Health Secretary Humza Yousaf admits that the service remains under pressure in the aftermath of the Covid-19 pandemic.

He said: “We’re investing £40 million over five years to support cancer services and improve waiting times, with a focus on urology, colorectal and breast with £10 million released to boards targeted at these most challenged pathways.

“We are committed to finding cancer as early as possible which is why we are expanding rapid cancer diagnostic services across Scotland with centres already established in NHS Dumfries and Galloway.

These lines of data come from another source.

(** The address of a parcel: not null, and aligned, so bit 0 is clear. *)
Definition parcel_ptr (p : Z) : Prop := 0 < p /\ Z.even p = true.

Definition rep (s : Word.state) (c : cond) : Prop :=
  match c with
  | Waiting l => chain (Word.next s) (Word.top_ s) l /\ NoDup l /\ Forall parcel_ptr l
  | Failed code => Word.top_ s = u64 (code * 2 ^ 32) + 1 /\ code ∈s 16
  end.

(** A pushed parcel is in memory and not already waiting; an error code is a
    [hpx_status_t]. *)
Definition op_ok (s : Word.state) (c : cond) (o : cop) : Prop :=
  match o with
  | OpPush p => (p ∈ dom (Word.next s)) /\ (p ∉ Cond.waiters c) /\ parcel_ptr p
  | OpSignalError code => code ∈s 16
  | _ => True
  end.

Lemma land_1_even p : Z.land p 1 = if Z.even p then 0 else 1.
Proof.
  change 1 with (Z.ones 1) at 1. rewrite Z.land_ones by lia. apply Zmod_even.
Qed.

Lemma rep_hasError s c : rep s c ->
  Word.hasError s = match c with Waiting _ => false | Failed _ => true end.
Proof.
  intros Hrep. unfold Word.hasError, Word.ERROR_MASK, nz. rewrite land_1_even. destruct c as [l|code].
  - destruct Hrep as (Hc & _ & Hp). destruct l as [|x l]; simpl in Hc.
    + by rewrite Hc.
    + destruct Hc as [-> _]. apply Forall_cons in Hp as [[_ He] _]. by rewrite He.
  - destruct Hrep as [-> _]. unfold wrap.
    replace (code * 2 ^ 32) with (2 * (code * 2 ^ 31)) by lia.
    change (2 ^ 64) with (2 * 2 ^ 63). rewrite Z.mul_mod_distr_l by lia.
    rewrite Z.add_comm, Z.even_add_mul_2. done.
Qed.

(** Writing the [next] fields of parcels outside the stack leaves the stack. *)
Lemma chain_ext mem mem' p l : (forall x, x ∈ l -> mem' !! x = mem !! x) ->
  chain mem p l -> chain mem' p l.
Proof.
  revert p. induction l as [|y l IH]; intros p Hx; simpl; [done|].
  intros (-> & m & Hm & Hc). split; [done|]. exists m. rewrite Hx by set_solver.
  split; [done|]. apply IH; [|done]. set_solver.
Qed.

Lemma chain_insert mem p l x n : x ∉ l -> chain mem p l -> chain (<[x := n]> mem) p l.
Proof. intros Hx. apply chain_ext. intros y Hy. rewrite lookup_insert_ne; [done|]. by intros ->. Qed.

Lemma launch_all_spec l : forall fuel mem p, chain mem p l -> NoDup l -> Forall parcel_ptr l ->
  (length l < fuel)%nat ->
  exists mem', Word.parcel_launch_all fuel mem p = Some (mem', l)
    /\ forall x, x ∉ l -> mem' !! x = mem !! x.
Proof.
  induction l as [|x l IH]; intros [|fuel] mem p Hc Hnd Hp Hf; simpl in *; try lia.
  - subst p. by exists mem.
  - destruct Hc as (-> & n & Hn & Hc). apply NoDup_cons in Hnd as [Hx Hnd].
    apply Forall_cons in Hp as [[Hx0 _] Hp].
    unfold Word.parcel_stack_pop, nz. rewrite (proj2 (Z.eqb_neq x 0)) by lia. simpl.
    rewrite Hn. simpl. unfold nz. rewrite (proj2 (Z.eqb_neq x 0)) by lia. simpl.
    destruct (IH fuel (<[x := Word.nullptr]> mem) n) as (mem' & -> & Hmem);
      [by apply chain_insert|done..|lia|].
    exists mem'. split; [done|]. intros y Hy. apply not_elem_of_cons in Hy as [Hne Hy].
    by rewrite Hmem, lookup_insert_ne.
Qed.

Lemma chain_dom mem p l : chain mem p l -> Forall (fun x => x ∈ dom mem) l.
Proof.
  revert p. induction l as [|x l IH]; intros p; [constructor|]. simpl.
  intros (-> & n & Hn & Hc). constructor; [|by eapply IH]. apply elem_of_dom. by exists n.
Qed.

(** A stack of distinct parcels is no longer than the memory. *)
Lemma chain_length mem p l : chain mem p l -> NoDup l -> (length l <= size mem)%nat.
Proof.
  intros Hc Hnd. rewrite <- size_dom. rewrite <- (size_list_to_set (C := gset Z) l Hnd).
  apply subseteq_size. intros x Hx. apply elem_of_list_to_set in Hx.
  pose proof (chain_dom _ _ _ Hc) as Hd. rewrite Forall_forall in Hd. by apply Hd.
Qed.

Arguments Word.launch : simpl never.

Lemma launch_spec s l p : chain (Word.next s) p l -> NoDup l -> Forall parcel_ptr l ->
  exists mem', Word.launch s p = Some (Word.mk (Word.top_ s) mem', l)
    /\ forall x, x ∉ l -> mem' !! x = Word.next s !! x.
Proof.
  intros Hc Hnd Hp. unfold Word.launch. pose proof (chain_length _ _ _ Hc Hnd).
  destruct (launch_all_spec l (S (size (Word.next s))) _ _ Hc Hnd Hp) as (mem' & -> & Hd); [lia|].
  by exists mem'.
Qed.

Lemma error_word code : code ∈s 16 ->
  Z.lor (u64 (Z.shiftl (u64 code) 32)) 1 = u64 (code * 2 ^ 32) + 1
  /\ i16 (Z.shiftr (u64 (code * 2 ^ 32) + 1) 32) = code.
Proof.
  intros Hc.
  assert (E : u64 (code * 2 ^ 32) = u32 code * 2 ^ 32).
  { unfold wrap. change (2 ^ 64) with (2 ^ 32 * 2 ^ 32). rewrite Z.mul_mod_distr_r by lia. done. }
  assert (Hu : u32 code ∈u 32) by (apply wrap_range; lia). split.
  - rewrite Z.shiftl_mul_pow2, wrap_mul_l, E by lia.
    replace (u32 code * 2 ^ 32) with (Z.shiftl (u32 code * 2 ^ 31) 1)
      by (rewrite Z.shiftl_mul_pow2; lia).
    rewrite lor_shiftl_add, Z.shiftl_mul_pow2 by lia. lia.
  - rewrite E, Z.shiftr_div_pow2, Z.div_add_l by lia. simpl (1 / _). rewrite Z.add_0_r.
    unfold swrap, wrap in *.
    destruct (Z.lt_ge_cases code 0).
    + rewrite <- (Z.mod_unique code (2 ^ 32) (-1) (code + 2 ^ 32)) by lia.
      rewrite <- (Z.mod_unique (code + 2 ^ 32 + 2 ^ (16 - 1)) (2 ^ 16) (2 ^ 16) (code + 2 ^ 15)); lia.
    + rewrite (Z.mod_small code) by lia. rewrite Z.mod_small; lia.
Qed.


Lemma rep_null s : Word.top_ s = Word.nullptr -> rep s (Waiting []).
Proof. intros Htop. split; [exact Htop|]. split; constructor. Qed.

“In addition on Monday we published Scotland’s first optimal cancer diagnostic pathway for lung cancer, alongside £3 million investment.”

An NHS Dumfries and Galloway spokesperson added: “We welcome that this data highlights an improved position within Dumfries and Galloway, where the percentage of people beginning treatment within 62 days has continued to increase throughout the year.

“Our figure stood at 76.9 per cent in quarter one, 79.2 per cent in quarter two, and has now increased to 83.3 per cent in quarter three.

“We are above the national average, but we continue to make concerted efforts to improve our performance – with cancer diagnosis and treatment having continued in Dumfries and Galloway as an identified priority throughout the pandemic.

“Many of the cancer treatments are delivered centrally, through the South of Scotland Cancer Network, and so it will not be within the gift of any Board to influence the time before treatment for that cancer can take place.

“As ever, we cannot comment on any particular case, but there can be many reasons why cancer treatment may not begin within an appropriate timescale.

“These can be issues with capacity which are outwith our control. It can also be due to the patient’s own choice, their clinical fitness to undergo treatment at that point, the need for highly specialist treatment at a central location, or a combination of such factors relating to the individual.”